[Dataset entries]
Lemma set_size_ok o sel p p' :
  set_size o sel p = Ok p' →
  (∀ size, trim (from_opt [] (s_size sel)) = size → size ≠ [] →
     prop (js "size") p' = VStr size ∧ (size = js "auto" ∨ size_in_bounds o size)) ∧
  (trim (from_opt [] (s_size sel)) = [] → prop (js "size") p' = prop (js "size") p) ∧
  only (js "size") p p'.
Proof.
  unfold set_size, only. destruct (negb (truthy _)) eqn:Et.
  { intros [= <-]. split_and!; [|done|done]. intros size <- Hs. by destruct (trim _). }
  destruct (_ || _) eqn:Es; [|done]. intros [= <-].
  split_and!; [|intros E; by rewrite E in Et|intros k Hk; by apply prop_set_ne]. intros size <- _. rewrite prop_set. split; [done|]. apply orb_true_iff in Es as [Es|Es].
  - left. by apply bool_decide_eq_true in Es.
  - right. by apply size_ok_bounds.
Qed.

Lemma set_compression_ok sel p p' :
  set_compression sel p = Ok p' →
  (∀ x f, s_outputCompression sel = Some x → prop (js "output_format") p' = VStr f →
     f ∈ [js "jpeg"; js "webp"] →
     prop (js "output_compression") p' = VNum x ∧ ∃ z, to_Z x = Some z ∧ 0 ≤ z ≤ 100) ∧
  (s_outputCompression sel = None → prop (js "output_compression") p' = prop (js "output_compression") p) ∧
  only (js "output_compression") p p'.
Proof.
  unfold set_compression, only. destruct (s_outputCompression sel) as [x|]; [|intros [= <-]; done].
  destruct (to_string _) as [f|] eqn:Ef; [|done]. destruct (includes f _) eqn:Ei.
  - destruct (to_Z x) as [z|] eqn:Ez; [|done]. destruct (_ || _) eqn:Eb; [done|]. intros [= <-].
    bool_to_prop. split_and!; [|done|intros k Hk; by apply prop_set_ne].
    intros x' f' [= <-] _ _. rewrite prop_set. split; [done|]. exists z. split; [done|lia].
  - intros [= <-]. split_and!; [|done|done]. intros x' f' _ Hf' Hin. rewrite Hf' in Ef. injection Ef as ->.
    apply includes_elem in Hin. congruence.
Qed.

Lemma is_text_true key text o : is_text key text o = true ↔ prop (js key) o = VStr (js text).
Proof.
  unfold is_text. split.
  - destruct (prop _ o); try done. intros Hs. apply bool_decide_eq_true in Hs. by subst.
  - intros ->. apply str_eqb_refl.
Qed.

Lemma image_options_ok o sel extraBody p r :
  (∀ k, k ≠ js "n" → prop k p = prop k extraBody) →
  image_option_fields o sel extraBody p = Ok r → in_bounds o sel extraBody r.
Proof.
  intros Hp. unfold image_option_fields. set (count := match s_count sel with Some _ => _ | None => _ end).
  assert (∀ y, s_count sel = Some y → count = VNum y) as Hsel by (unfold count; by intros y ->).
  destruct (integer_of count) as [z|] eqn:Ez; [|done]. destruct (_ || _) eqn:Eb; [done|]. bool_to_prop.
  destruct count as [| | |x| | |] eqn:Ec; try done. intros E.
  apply exc_bind_Ok in E as (p1 & E1 & E). apply exc_bind_Ok in E as (p2 & E2 & E).
  apply exc_bind_Ok in E as (p3 & E3 & E). apply exc_bind_Ok in E as (p4 & E4 & E).
  apply exc_bind_Ok in E as (p5 & E5 & E). destruct (_ && _) eqn:Et; [done|]. injection E as <-.
  apply set_choice_ok in E1 as [[C1 D1] O1], E2 as [[C2 D2] O2], E3 as [[C3 D3] O3].
  apply set_size_ok in E4 as (C4 & D4 & O4). apply set_compression_ok in E5 as (C5 & D5 & O5). split.
  - exists x, z. split; [|split_and!; [done|lia|lia|]].
    + rewrite O5, O4, O3, O2, O1 by differ. apply prop_set.
    + intros y Hy. specialize (Hsel y Hy). by injection Hsel.
  - split; [intros s Hs Hne; rewrite O5, O4, O3, O2 by differ; by apply C1|].
    intros Hn. rewrite O5, O4, O3, O2 by differ. rewrite (D1 Hn), prop_set_ne by differ. apply Hp. differ.
  - split; [intros s Hs Hne; rewrite O5, O4, O3 by differ; by apply C2|].
    intros Hn. rewrite O5, O4, O3 by differ. rewrite (D2 Hn), O1 by differ. rewrite prop_set_ne by differ. apply Hp. differ.
  - split; [intros s Hs Hne; rewrite O5, O4 by differ; by apply C3|].
    intros Hn. rewrite O5, O4 by differ. rewrite (D3 Hn), O2, O1 by differ. rewrite prop_set_ne by differ. apply Hp. differ.
  - intros s Hs Hne. rewrite O5 by differ. by apply C4.
  - intros Hn. rewrite O5 by differ. rewrite (D4 Hn), O3, O2, O1 by differ. rewrite prop_set_ne by differ. apply Hp. differ.
  - done.
  - intros Hn. rewrite (D5 Hn), O4, O3, O2, O1 by differ. rewrite prop_set_ne by differ. apply Hp. differ.
  - intros [Hb Hf]. apply is_text_true in Hb, Hf. by rewrite Hb, Hf in Et.
Qed.

(** *** From the options to the request *)

(** A field that none of the options is written to. *)
Definition free_field (f : option jsstr) : bool :=
  match f with Some f => negb (includes f option_keys) | None => true end.

Definition options_free (c : IntegrationParameters) : bool :=
  forallb free_field [p_ratio_field c; p_resolution_field c; p_image_field c; p_video_field c; p_audio_field c].

Lemma kept_refl r : kept r r.
Proof. done. Qed.

Lemma kept_trans r1 r2 r3 : kept r1 r2 → kept r2 r3 → kept r1 r3.
Proof. intros H12 H23 k Hk. by rewrite H23, H12. Qed.

Lemma kept_set f v r : free_field (Some f) = true → kept r (obj_set f v r).
Proof.
  intros Hf k Hk. apply prop_set_ne. intros ->. cbn in Hf. by rewrite (proj2 (includes_elem _ _) Hk) in Hf.
Qed.

Lemma kept_set_field f v r : free_field f = true → kept r (set_field f v r).
Proof. intros Hf. destruct f as [f|]; [|done]. cbn. destruct (truthy f); [by apply kept_set|done]. Qed.
(* ===== verification/ChatStream.v ===== *)
(** * Generation of a reply

    Model of src/web/default/src/features/playground/hooks/use-stream-request.ts
    and use-chat-handler.ts, with the message handlers of
    features/playground/index.tsx, as a state machine: the messages, the
    server-sent-event sources and requests in flight, the events they deliver
    and the actions of the user.

    The source (sse.js) and the HTTP client are outside the sources: the
    machine receives their events.  A closed source dispatches no further
    event, except that [close()] may report the closed state to the
    [readystatechange] listener while it runs; the status the listener then
    reads is part of the event.  A source whose [stream()] throws dispatches
    nothing.  An aborted request is rejected: it reports no progress and no
    result.  Toasts, logging and rendering are not modelled; the endpoint of
    a submission is an argument, chosen by [MediaRouting]. *)
From S2P Require Import Prelude JsString JsNumber JsValue Messages MediaPolling.

Open Scope nat_scope.

(** ** The handlers of message updates *)

Inductive UpdateType := UReasoning | UContent.

Definition stream_update (ty : UpdateType) (chunk : jsstr) (m : Message) : exc Message :=
  if bool_decide (status m = Some ERROR) then Ok m
  else
    match ty with
    | UReasoning =>
        let own := match reasoning m with Some r => reasoning_content r | None => [] end in
        Ok (with_status STREAMING (with_reasoning (Some (Reason (own ++ chunk) (of_Z 0))) true m))
    | UContent => m' ← processStreamingContent m (Some chunk); Ok (with_status STREAMING m')
    end.

Definition handleStreamUpdate (ty : UpdateType) (chunk : jsstr) (ms : list Message)
    : exc (list Message) :=
  updateLastAssistantMessage ms (stream_update ty chunk).

Definition stream_complete (m : Message) : exc Message :=
  if bool_decide (status m = Some COMPLETE) || bool_decide (status m = Some ERROR) then Ok m
  else m' ← finalizeMessage m None; Ok (with_status COMPLETE m').

Definition handleStreamComplete (ms : list Message) : exc (list Message) :=
  updateLastAssistantMessage ms stream_complete.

*Exercise goal*:
Repeat the entries verbatim through the line with "unfold set_compression, only.".

*Answer space*:
Lemma set_size_ok o sel p p' :
  set_size o sel p = Ok p' →
  (∀ size, trim (from_opt [] (s_size sel)) = size → size ≠ [] →
     prop (js "size") p' = VStr size ∧ (size = js "auto" ∨ size_in_bounds o size)) ∧
  (trim (from_opt [] (s_size sel)) = [] → prop (js "size") p' = prop (js "size") p) ∧
  only (js "size") p p'.
Proof.
  unfold set_size, only. destruct (negb (truthy _)) eqn:Et.
  { intros [= <-]. split_and!; [|done|done]. intros size <- Hs. by destruct (trim _). }
  destruct (_ || _) eqn:Es; [|done]. intros [= <-].
  split_and!; [|intros E; by rewrite E in Et|intros k Hk; by apply prop_set_ne]. intros size <- _. rewrite prop_set. split; [done|]. apply orb_true_iff in Es as [Es|Es].
  - left. by apply bool_decide_eq_true in Es.
  - right. by apply size_ok_bounds.
Qed.

Lemma set_compression_ok sel p p' :
  set_compression sel p = Ok p' →
  (∀ x f, s_outputCompression sel = Some x → prop (js "output_format") p' = VStr f →
     f ∈ [js "jpeg"; js "webp"] →
     prop (js "output_compression") p' = VNum x ∧ ∃ z, to_Z x = Some z ∧ 0 ≤ z ≤ 100) ∧
  (s_outputCompression sel = None → prop (js "output_compression") p' = prop (js "output_compression") p) ∧
  only (js "output_compression") p p'.
Proof.
  unfold set_compression, only. destruct (s_outputCompression sel) as [x|]; [|intros [= <-]; done].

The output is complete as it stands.